Exercise prompt => Retype only the lines at the head of the records, first through the one with "Definition hop_by_hop : list", exactly as written.

Dataset entries:
%%

(* ===== verification/ProxyTransaction.v ===== *)
(** * One proxied request

    Models src/src/proxy/ProxyTransaction.cpp over the upstream pool: choosing
    an endpoint, the upstream exchange, the retry, the deadlines, streaming the
    response to the client, and the terminal paths.  The client connection, the
    pool, the timers, the attempt provider and the lifetimes of the client and
    of the gateway are the interface [TransactionEnv]; every call the
    transaction makes on them is recorded in a log.  The abstract specification
    is an automaton over that log. *)

From S2P Require Import Prelude Effects Bytes Types HttpText HttpRequest HttpResponse CoordinatorState AttemptSelector UpstreamConnection.

Module ProxyTransaction.
Import HttpText HttpRequestParser HttpResponse AttemptSelector.

(** ** Hop-by-hop headers *)

(** The tokens of one Connection value; each turn removes at least one byte. *)
Fixpoint connection_tokens (fuel : nat) (value : bytes) : list bytes :=
  match fuel with
  | O => []
  | S fuel =>
      if bool_decide (value = []) then []
      else
        let comma := find value [COMMA] in
        let token := TrimOws (match comma with Some n => take n value | None => value end) in
        (if bool_decide (token = []) then [] else [lower_all token]) ++
        match comma with
        | None => []
        | Some n => connection_tokens fuel (drop (S n) value)
        end
  end.

Definition AddConnectionTokens (value : bytes) : list bytes := connection_tokens (length value) value.

Definition hop_by_hop : list bytes :=
  [lit "connection"; lit "content-length"; lit "keep-alive"; lit "proxy-authenticate";
   lit "proxy-authorization"; lit "proxy-connection"; lit "te"; lit "trailer";
   lit "transfer-encoding"; lit "upgrade"].

Definition HopByHopNames (hs : list (bytes * bytes)) : list bytes :=
  hop_by_hop ++
  concat ((fun f => if beq (lower_all f.1) (lit "connection") then AddConnectionTokens f.2 else []) <$> hs).

Definition kept (names : list bytes) (f : bytes * bytes) : Prop := lower_all f.1 ∉ names.

#[global] Instance kept_dec names f : Decision (kept names f).
Proof. unfold kept. apply _. Defined.

Definition StripRequest (r : HttpRequest) : HttpRequest :=
  mkRequest (method r) (target r) (version r) (HttpRequestParser.body r)
            (filter (kept (HopByHopNames (map_to_list (HttpRequestParser.headers r))))
                    (HttpRequestParser.headers r)).

Definition StripHeaders (hs : header_list) : header_list := filter (kept (HopByHopNames hs)) hs.

Definition StripResponse (r : HttpResponse) : HttpResponse :=
  mkResponse (status r) (reason r) (StripHeaders (headers r)) (body r) (body_mode r) (content_length r).

Definition StripHead (h : HttpResponseHead) : HttpResponseHead :=
  mkHead (head_status h) (head_reason h) (StripHeaders (head_headers h)) (head_body_mode h)
         (head_content_length h).

(** ** The surroundings *)

Abbreviation UpstreamResult := UpstreamConnection.UpstreamResult.
Abbreviation UpstreamProgress := UpstreamConnection.UpstreamProgress.

(** How [pool_->Execute] came back: the exchange goes on, it completed before
    returning, or an exception the transaction catches. *)
Inductive exec_result :=
| ExecPending
| ExecDone (r : UpstreamResult) (response : HttpResponse)
| ExecThrow.

(** A call on the client connection: it may throw, and it may fire the request
    abort callback before it returns. *)
Record client_reply := mkClient { throws : bool; aborts : bool }.

(** The timeouts are milliseconds. *)
Record UpstreamPolicy := mkPolicy {
  connect_timeout : Z;
  first_byte_timeout : Z;
  total_timeout : Z;
  budget : Z;
  retry_endpoints : list Endpoint
}.

(** The transaction's three timers. *)
Inductive deadline := DConnect | DFirstByte | DTotal.

#[global] Instance deadline_eq_dec : EqDecision deadline.
Proof. solve_decision. Defined.

Class TransactionEnv (W : Type) := {
  gateway_down : W -> bool;
  client_alive : W -> bool;
  schedule : Z -> W -> Z * W;
  provide : W -> AttemptDecision * W;
  execute : Endpoint -> HttpRequest -> W -> list UpstreamProgress * exec_result * W;
  client_send : HttpResponse -> W -> client_reply * W;
  client_begin : HttpResponseHead -> W -> client_reply * W;
  client_write : bytes -> W -> client_reply * bool * W;
  client_finish : W -> client_reply * W
}.

(** What the transaction did. *)
Inductive effect :=
| FSelect (link : option BreakerLink) (active : option (nat * nat))
| FExecute (endpoint : Endpoint) (request : HttpRequest)
| FPublish (link : BreakerLink) (success : bool)
| FDropLink
| FReleaseActive
| FReleaseAdmission
| FSend (response : HttpResponse)
| FBegin (head : HttpResponseHead)
| FBody (bs : bytes)
| FFinish
| FAbort
| FMetric (status : Z) (reason : bytes)
| FLog (status : Z) (reason : bytes)
| FSchedule (d : deadline) (after id : Z)
| FCancelTimer (d : deadline) (id : Z)
| FPauseUpstream
| FResumeUpstream
| FCancelUpstream.

(** ** State *)

(** Work queued to the end of the event batch. *)
Inductive task := TaskRetry | TaskCancel (connection : bool).

Record t := mk {
  endpoint_ : option Endpoint;
  request_ : HttpRequest;
  provider_ : bool;
  policy_ : UpstreamPolicy;
  reservation_ : bool;
  breaker_link_ : option BreakerLink;
  active_reservation_ : option (nat * nat);
  attempt_accounted_ : bool;
  active_connection_ : bool;
  connect_timer_ : Z;
  first_byte_timer_ : Z;
  total_timer_ : Z;
  generation_ : Z;
  retries_ : Z;
  coordinator_overloaded_ : bool;
  committed_ : bool;
  upstream_read_paused_ : bool;
  finished_ : bool;
  logged_ : bool;
  stream_callbacks_ : bool;
  response_head_ : HttpResponseHead;
  queued_ : list task
}.

Definition make (endpoint : Endpoint) (request : HttpRequest) (provider : bool) (policy : UpstreamPolicy)
    (reservation : bool) : t :=
  mk (Some endpoint) request provider policy reservation None None false false 0 0 0 0 0 false false false
     false false false default_head [].

(** Assignments, by the members they change. *)
Definition set_attempt (link : option BreakerLink) (active : option (nat * nat)) (accounted : bool) (c : t) : t :=
  mk (endpoint_ c) (request_ c) (provider_ c) (policy_ c) (reservation_ c) link active accounted
     (active_connection_ c) (connect_timer_ c) (first_byte_timer_ c) (total_timer_ c) (generation_ c)
     (retries_ c) (coordinator_overloaded_ c) (committed_ c) (upstream_read_paused_ c) (finished_ c)
     (logged_ c) (stream_callbacks_ c) (response_head_ c) (queued_ c).
Definition set_timers (c1 c2 c3 : Z) (c : t) : t :=
  mk (endpoint_ c) (request_ c) (provider_ c) (policy_ c) (reservation_ c) (breaker_link_ c)
     (active_reservation_ c) (attempt_accounted_ c) (active_connection_ c) c1 c2 c3 (generation_ c)
     (retries_ c) (coordinator_overloaded_ c) (committed_ c) (upstream_read_paused_ c) (finished_ c)
     (logged_ c) (stream_callbacks_ c) (response_head_ c) (queued_ c).
Definition set_counters (generation retries : Z) (overloaded : bool) (c : t) : t :=
  mk (endpoint_ c) (request_ c) (provider_ c) (policy_ c) (reservation_ c) (breaker_link_ c)
     (active_reservation_ c) (attempt_accounted_ c) (active_connection_ c) (connect_timer_ c)
     (first_byte_timer_ c) (total_timer_ c) generation retries overloaded (committed_ c)
     (upstream_read_paused_ c) (finished_ c) (logged_ c) (stream_callbacks_ c) (response_head_ c) (queued_ c).
Definition set_flags (reservation connection committed paused finished logged callbacks : bool) (c : t) : t :=
  mk (endpoint_ c) (request_ c) (provider_ c) (policy_ c) reservation (breaker_link_ c)
     (active_reservation_ c) (attempt_accounted_ c) connection (connect_timer_ c) (first_byte_timer_ c)
     (total_timer_ c) (generation_ c) (retries_ c) (coordinator_overloaded_ c) committed paused finished
     logged callbacks (response_head_ c) (queued_ c).
Definition set_data (endpoint : option Endpoint) (head : HttpResponseHead) (queue : list task) (c : t) : t :=
  mk endpoint (request_ c) (provider_ c) (policy_ c) (reservation_ c) (breaker_link_ c)
     (active_reservation_ c) (attempt_accounted_ c) (active_connection_ c) (connect_timer_ c)
     (first_byte_timer_ c) (total_timer_ c) (generation_ c) (retries_ c) (coordinator_overloaded_ c)
     (committed_ c) (upstream_read_paused_ c) (finished_ c) (logged_ c) (stream_callbacks_ c) head queue.

Definition set_connection (b : bool) (c : t) : t :=
  set_flags (reservation_ c) b (committed_ c) (upstream_read_paused_ c) (finished_ c) (logged_ c)
            (stream_callbacks_ c) c.
Definition set_finished (c : t) : t :=
  set_flags (reservation_ c) (active_connection_ c) (committed_ c) (upstream_read_paused_ c) true (logged_ c)
            (stream_callbacks_ c) c.
Definition set_paused (b : bool) (c : t) : t :=
  set_flags (reservation_ c) (active_connection_ c) (committed_ c) b (finished_ c) (logged_ c)
            (stream_callbacks_ c) c.
Definition set_callbacks (b : bool) (c : t) : t :=
  set_flags (reservation_ c) (active_connection_ c) (committed_ c) (upstream_read_paused_ c) (finished_ c)
            (logged_ c) b c.
Definition enqueue (k : task) (c : t) : t :=
  set_data (endpoint_ c) (response_head_ c) (queued_ c ++ [k]) c.
Definition advance_generation (c : t) : t :=
  set_counters (wrap_u64 (generation_ c + 1)) (retries_ c) (coordinator_overloaded_ c) c.

(** ** The abstract specification *)

(** What the client has been told. *)
Inductive phase := PWait | PStreaming | PDone.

%%

Answer space =>
(* ===== verification/ProxyTransaction.v ===== *)
(** * One proxied request

    Models src/src/proxy/ProxyTransaction.cpp over the upstream pool: choosing
    an endpoint, the upstream exchange, the retry, the deadlines, streaming the
    response to the client, and the terminal paths.  The client connection, the
    pool, the timers, the attempt provider and the lifetimes of the client and
    of the gateway are the interface [TransactionEnv]; every call the
    transaction makes on them is recorded in a log.  The abstract specification
    is an automaton over that log. *)

From S2P Require Import Prelude Effects Bytes Types HttpText HttpRequest HttpResponse CoordinatorState AttemptSelector UpstreamConnection.

Module ProxyTransaction.
Import HttpText HttpRequestParser HttpResponse AttemptSelector.

(** ** Hop-by-hop headers *)

(** The tokens of one Connection value; each turn removes at least one byte. *)
Fixpoint connection_tokens (fuel : nat) (value : bytes) : list bytes :=
  match fuel with
  | O => []
  | S fuel =>
      if bool_decide (value = []) then []
      else
        let comma := find value [COMMA] in
        let token := TrimOws (match comma with Some n => take n value | None => value end) in
        (if bool_decide (token = []) then [] else [lower_all token]) ++
        match comma with
        | None => []
        | Some n => connection_tokens fuel (drop (S n) value)
        end
  end.

Definition AddConnectionTokens (value : bytes) : list bytes := connection_tokens (length value) value.

Definition hop_by_hop : list bytes :=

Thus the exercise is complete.